(** An item that opens when it is listed alone, listed behind one under the same
    key that fails its integrity check: the integrity objects are one short, and
    the last result reads past them. *)
Lemma listing_misaligned catches bad good keys e r :
  (forall item code, is_Some (status (failed item code))) ->
  it_keyId bad = it_keyId good -> validateDataIntegrity bad (mk_moduleResourceId keys) = Ret (Some e) ->
  decryptAndVerifyItems priv uv catches [good] keys = Ret [r] -> status r = None ->
  decryptAndVerifyItems priv uv catches [bad; good] keys = Throw UndefinedBehaviour.
Proof.
  intros Hfailed Hid Hbad Hgood Hs. unfold decryptAndVerifyItems in *.
  assert (list_to_set (it_keyId <$> [bad; good]) = (list_to_set (it_keyId <$> [good]) : gset bytes)) as ->.
  { apply leibniz_equiv. cbn. rewrite Hid. intros i. rewrite !elem_of_union, !elem_of_singleton. tauto. }
  revert Hgood. unfold_st. destruct (KeyProvider.getKeysAndVerify _ _ _) as [all|]; [|done].
  destruct (at_ all _) as [keyMap|]; [|done]. cbn [decrypt_items]. unfold_st.
  assert (decrypt_step catches (mk_moduleResourceId keys) keyMap (mkProgress [] [] ∅) bad
    = Ret (push_failed (mkProgress [] [] ∅) bad e)) as -> by (unfold decrypt_step; unfold_st; by rewrite Hbad).
  assert (forall d s r0, is_Some (status r0) -> verify_items uv (mk_contextId keys) (mkProgress [r0] d s) <> Ret [r]) as Hno.
  { intros d s r0 Hr0 Hr. destruct (verify_failed _ _ _ _ _ Hr0 Hr) as [c Hc]. by rewrite Hc in Hs. }
  destruct (decrypt_step catches _ keyMap (mkProgress [] [] ∅) good) as [p|] eqn:Eg; [|done].
  apply try_with_inv in Eg as [Eg|(x & code & _ & _ & ->)]; [|intros Hr; by apply Hno in Hr].
  revert Eg. unfold_st. destruct (validateDataIntegrity good _) as [[code|]|] eqn:Ev;
    [by intros [= <-] Hr; apply Hno in Hr| |done].
  destruct (at_ keyMap _) as [k|] eqn:Ek; [|done]. destruct (decryptAndConvert good k) as [[r0 dio]|] eqn:Ec; [|done].
  unfold push_decrypted at 1. rewrite bool_decide_eq_false_2 by apply not_elem_of_empty. intros [= <-] Hr.
  assert (status r0 = None) as Hr0 by (destruct (status r0) eqn:Er0; [exfalso; by eapply Hno, Hr|done]).
  unfold decrypt_step. unfold_st. rewrite Ev, Ek, Ec. cbn [try_with try_or].
  unfold push_decrypted, verify_items. cbn [pr_seen push_failed pr_result pr_dio app].
  rewrite bool_decide_eq_false_2 by apply not_elem_of_empty. cbn [verifier_input].
  destruct (Hfailed bad e) as [c Hc]. rewrite Hc. cbn [tail verifier_input]. by rewrite Hr0.
Qed.
End Laws.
◇ ◇ ◇
### Exercise brief:
Nothing but the lines from the beginning of the records through the line with "Lemma listing_misaligned catches" should appear, each printed exactly.

### Output below:
(** An item that opens when it is listed alone, listed behind one under the same
    key that fails its integrity check: the integrity objects are one short, and
    the last result reads past them. *)
Lemma listing_misaligned catches bad good keys e r :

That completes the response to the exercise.